◆ **Directions**: Whenever a line below includes the string "right", show it.

+++ Extracted records +++

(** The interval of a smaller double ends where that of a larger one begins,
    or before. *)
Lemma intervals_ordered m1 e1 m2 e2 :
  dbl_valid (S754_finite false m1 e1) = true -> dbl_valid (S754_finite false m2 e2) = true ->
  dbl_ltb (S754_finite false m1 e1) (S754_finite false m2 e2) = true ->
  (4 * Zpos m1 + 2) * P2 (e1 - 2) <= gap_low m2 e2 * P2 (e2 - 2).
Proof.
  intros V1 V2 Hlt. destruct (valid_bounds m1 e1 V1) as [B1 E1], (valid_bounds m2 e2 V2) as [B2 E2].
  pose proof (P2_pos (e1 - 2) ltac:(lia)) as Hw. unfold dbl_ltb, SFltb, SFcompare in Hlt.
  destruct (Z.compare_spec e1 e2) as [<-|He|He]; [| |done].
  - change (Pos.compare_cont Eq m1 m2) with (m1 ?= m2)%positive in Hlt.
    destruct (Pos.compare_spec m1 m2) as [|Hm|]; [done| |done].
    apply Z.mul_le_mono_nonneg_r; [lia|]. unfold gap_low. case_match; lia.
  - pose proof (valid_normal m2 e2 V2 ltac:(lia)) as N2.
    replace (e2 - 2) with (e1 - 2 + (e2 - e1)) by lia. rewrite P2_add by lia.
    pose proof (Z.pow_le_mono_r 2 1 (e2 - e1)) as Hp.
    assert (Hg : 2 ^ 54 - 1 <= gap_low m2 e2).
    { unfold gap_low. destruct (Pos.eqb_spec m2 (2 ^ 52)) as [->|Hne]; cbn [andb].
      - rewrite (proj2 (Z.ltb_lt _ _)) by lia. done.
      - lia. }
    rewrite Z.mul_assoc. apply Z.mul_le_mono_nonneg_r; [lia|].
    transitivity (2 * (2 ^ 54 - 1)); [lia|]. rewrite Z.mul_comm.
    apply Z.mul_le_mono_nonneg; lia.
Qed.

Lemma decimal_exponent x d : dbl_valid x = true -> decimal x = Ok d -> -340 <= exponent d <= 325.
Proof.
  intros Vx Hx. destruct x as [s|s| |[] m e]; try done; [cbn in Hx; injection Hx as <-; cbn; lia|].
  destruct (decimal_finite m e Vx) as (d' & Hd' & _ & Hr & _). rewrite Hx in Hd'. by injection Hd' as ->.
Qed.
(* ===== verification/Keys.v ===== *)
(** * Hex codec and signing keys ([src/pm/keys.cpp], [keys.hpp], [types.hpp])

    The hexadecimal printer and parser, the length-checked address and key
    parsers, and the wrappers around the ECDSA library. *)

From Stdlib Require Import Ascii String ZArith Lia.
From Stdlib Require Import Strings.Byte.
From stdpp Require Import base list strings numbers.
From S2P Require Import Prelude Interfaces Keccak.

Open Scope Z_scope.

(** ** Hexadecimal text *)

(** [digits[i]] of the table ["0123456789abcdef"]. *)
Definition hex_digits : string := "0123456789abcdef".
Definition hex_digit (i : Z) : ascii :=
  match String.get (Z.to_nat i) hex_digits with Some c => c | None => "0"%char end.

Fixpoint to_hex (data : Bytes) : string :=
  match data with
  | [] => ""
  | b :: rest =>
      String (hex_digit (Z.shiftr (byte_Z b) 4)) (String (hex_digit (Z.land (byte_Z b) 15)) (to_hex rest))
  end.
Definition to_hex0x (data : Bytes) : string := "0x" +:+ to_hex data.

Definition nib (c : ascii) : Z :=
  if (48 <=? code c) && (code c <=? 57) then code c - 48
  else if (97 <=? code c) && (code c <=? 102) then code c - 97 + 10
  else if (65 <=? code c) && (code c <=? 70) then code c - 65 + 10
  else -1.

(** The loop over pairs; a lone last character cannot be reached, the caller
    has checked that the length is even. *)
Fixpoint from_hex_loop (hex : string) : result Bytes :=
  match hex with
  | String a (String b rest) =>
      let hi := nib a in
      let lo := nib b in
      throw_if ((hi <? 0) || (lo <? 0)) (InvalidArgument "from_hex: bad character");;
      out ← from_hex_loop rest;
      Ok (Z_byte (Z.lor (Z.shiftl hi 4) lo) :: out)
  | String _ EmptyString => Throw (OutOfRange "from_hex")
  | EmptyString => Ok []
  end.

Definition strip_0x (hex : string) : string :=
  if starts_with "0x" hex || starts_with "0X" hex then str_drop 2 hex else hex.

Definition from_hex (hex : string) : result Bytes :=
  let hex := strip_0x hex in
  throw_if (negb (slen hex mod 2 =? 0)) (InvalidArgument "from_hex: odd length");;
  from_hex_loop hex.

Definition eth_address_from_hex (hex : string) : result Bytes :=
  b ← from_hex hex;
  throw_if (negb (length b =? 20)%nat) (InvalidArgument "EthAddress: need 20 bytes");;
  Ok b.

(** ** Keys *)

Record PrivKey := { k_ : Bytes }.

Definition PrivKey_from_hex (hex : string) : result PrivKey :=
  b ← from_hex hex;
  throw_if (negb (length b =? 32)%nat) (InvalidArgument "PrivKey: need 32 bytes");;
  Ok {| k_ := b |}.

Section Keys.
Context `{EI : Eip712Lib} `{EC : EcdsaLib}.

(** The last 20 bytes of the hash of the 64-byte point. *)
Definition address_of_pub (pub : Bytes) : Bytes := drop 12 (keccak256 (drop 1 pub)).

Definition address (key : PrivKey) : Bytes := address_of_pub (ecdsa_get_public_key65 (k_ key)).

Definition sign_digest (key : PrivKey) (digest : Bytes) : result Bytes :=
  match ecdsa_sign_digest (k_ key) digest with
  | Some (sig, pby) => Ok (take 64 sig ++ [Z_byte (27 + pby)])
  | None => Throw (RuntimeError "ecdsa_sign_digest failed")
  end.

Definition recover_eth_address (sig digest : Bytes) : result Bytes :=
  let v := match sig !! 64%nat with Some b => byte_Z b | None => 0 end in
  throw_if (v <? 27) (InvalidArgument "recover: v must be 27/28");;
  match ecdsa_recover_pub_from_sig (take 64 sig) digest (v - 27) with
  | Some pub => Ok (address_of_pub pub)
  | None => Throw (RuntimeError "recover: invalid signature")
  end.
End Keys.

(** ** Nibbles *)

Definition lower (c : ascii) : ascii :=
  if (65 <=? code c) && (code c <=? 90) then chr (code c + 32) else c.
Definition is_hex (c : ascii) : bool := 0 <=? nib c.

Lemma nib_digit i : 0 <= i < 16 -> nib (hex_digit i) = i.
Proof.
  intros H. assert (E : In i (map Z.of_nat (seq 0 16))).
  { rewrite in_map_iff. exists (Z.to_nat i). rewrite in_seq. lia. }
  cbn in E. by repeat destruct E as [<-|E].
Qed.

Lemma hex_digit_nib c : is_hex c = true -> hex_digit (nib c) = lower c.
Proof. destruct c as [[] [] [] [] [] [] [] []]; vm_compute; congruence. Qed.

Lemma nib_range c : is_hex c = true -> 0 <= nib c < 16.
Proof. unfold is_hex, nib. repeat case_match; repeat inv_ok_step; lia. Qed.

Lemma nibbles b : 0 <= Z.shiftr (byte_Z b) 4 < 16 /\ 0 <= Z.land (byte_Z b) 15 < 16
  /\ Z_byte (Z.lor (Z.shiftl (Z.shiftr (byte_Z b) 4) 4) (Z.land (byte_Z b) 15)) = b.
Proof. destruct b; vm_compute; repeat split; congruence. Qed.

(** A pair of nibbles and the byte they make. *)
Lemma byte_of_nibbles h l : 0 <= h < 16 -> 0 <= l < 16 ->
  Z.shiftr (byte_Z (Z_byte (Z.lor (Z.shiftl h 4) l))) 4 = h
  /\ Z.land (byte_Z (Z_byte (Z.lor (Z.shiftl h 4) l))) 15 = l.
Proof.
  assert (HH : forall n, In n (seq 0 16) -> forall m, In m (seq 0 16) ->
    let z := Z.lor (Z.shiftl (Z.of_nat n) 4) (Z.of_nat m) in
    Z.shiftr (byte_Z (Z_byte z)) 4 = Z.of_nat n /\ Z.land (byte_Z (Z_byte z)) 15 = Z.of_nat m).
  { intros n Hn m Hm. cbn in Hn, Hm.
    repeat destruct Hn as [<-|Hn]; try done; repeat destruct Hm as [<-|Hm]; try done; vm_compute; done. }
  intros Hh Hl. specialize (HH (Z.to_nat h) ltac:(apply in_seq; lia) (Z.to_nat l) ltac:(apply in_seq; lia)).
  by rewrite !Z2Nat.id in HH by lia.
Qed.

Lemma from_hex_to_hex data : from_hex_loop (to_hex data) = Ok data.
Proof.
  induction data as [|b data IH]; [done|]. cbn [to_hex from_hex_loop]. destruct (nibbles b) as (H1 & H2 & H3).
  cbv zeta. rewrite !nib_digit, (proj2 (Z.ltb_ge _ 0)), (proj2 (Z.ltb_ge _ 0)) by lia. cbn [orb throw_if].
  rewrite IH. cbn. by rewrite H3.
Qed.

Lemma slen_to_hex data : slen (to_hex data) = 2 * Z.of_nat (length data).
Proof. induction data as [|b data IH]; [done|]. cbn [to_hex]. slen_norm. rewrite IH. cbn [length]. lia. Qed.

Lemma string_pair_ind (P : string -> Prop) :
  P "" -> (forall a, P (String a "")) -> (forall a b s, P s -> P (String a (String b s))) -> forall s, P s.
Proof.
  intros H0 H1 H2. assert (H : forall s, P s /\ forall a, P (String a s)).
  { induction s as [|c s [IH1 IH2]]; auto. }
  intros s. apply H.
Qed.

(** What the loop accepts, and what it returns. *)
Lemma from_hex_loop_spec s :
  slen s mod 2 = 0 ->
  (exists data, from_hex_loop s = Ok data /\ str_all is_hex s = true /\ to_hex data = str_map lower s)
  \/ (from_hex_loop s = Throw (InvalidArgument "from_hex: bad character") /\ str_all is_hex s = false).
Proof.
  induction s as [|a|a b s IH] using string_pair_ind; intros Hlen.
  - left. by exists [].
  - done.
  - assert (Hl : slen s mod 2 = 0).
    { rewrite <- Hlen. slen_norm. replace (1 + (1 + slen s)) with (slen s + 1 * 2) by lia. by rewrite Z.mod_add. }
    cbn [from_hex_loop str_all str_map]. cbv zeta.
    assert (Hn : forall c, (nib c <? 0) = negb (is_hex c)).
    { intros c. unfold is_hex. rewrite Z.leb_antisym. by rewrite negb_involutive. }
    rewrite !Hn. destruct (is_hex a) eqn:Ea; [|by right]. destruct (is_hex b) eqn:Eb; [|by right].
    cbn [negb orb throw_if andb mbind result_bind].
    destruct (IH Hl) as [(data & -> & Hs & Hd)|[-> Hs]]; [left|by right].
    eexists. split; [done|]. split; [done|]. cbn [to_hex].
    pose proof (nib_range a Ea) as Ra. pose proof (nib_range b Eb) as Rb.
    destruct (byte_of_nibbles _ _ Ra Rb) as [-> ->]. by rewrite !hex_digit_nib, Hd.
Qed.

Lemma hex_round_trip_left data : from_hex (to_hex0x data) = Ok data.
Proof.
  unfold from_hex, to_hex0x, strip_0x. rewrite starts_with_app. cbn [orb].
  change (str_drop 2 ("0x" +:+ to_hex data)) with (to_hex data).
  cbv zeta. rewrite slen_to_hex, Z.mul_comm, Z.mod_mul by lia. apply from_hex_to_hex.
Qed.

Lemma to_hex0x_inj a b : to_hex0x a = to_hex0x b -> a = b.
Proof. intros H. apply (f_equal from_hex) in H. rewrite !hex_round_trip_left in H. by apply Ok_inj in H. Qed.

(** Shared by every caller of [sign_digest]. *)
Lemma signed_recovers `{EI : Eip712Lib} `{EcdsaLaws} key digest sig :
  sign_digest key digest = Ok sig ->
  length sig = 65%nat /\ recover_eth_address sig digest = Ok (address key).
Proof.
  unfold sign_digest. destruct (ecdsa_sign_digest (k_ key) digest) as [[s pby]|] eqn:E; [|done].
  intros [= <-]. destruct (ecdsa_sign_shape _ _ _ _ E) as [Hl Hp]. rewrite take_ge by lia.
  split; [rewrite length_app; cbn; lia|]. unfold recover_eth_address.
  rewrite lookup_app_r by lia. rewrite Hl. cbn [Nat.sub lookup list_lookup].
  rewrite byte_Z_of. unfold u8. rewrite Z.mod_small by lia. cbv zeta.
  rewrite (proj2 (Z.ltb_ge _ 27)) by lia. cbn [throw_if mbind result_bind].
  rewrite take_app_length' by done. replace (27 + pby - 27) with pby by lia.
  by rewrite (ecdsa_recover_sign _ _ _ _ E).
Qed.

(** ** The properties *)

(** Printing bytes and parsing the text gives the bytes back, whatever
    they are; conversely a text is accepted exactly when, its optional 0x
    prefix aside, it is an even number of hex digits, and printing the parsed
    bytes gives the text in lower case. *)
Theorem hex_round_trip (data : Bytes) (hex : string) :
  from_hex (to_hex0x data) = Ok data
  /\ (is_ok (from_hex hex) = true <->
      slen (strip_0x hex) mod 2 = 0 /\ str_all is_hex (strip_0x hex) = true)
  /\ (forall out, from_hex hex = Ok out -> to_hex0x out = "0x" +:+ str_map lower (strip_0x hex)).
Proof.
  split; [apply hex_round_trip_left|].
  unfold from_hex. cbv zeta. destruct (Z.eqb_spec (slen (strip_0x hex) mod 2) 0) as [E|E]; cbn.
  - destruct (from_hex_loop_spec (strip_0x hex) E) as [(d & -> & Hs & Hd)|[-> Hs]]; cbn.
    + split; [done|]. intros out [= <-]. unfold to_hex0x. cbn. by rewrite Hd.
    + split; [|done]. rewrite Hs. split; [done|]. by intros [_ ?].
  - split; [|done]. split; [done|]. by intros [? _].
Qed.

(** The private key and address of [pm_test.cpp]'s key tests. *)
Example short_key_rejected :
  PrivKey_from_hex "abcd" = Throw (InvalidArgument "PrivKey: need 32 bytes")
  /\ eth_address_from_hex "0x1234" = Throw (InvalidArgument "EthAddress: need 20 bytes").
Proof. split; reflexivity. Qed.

+++

◆ **Task result**:
    rewrite !Hn. destruct (is_hex a) eqn:Ea; [|by right]. destruct (is_hex b) eqn:Eb; [|by right].
    destruct (IH Hl) as [(data & -> & Hs & Hd)|[-> Hs]]; [left|by right].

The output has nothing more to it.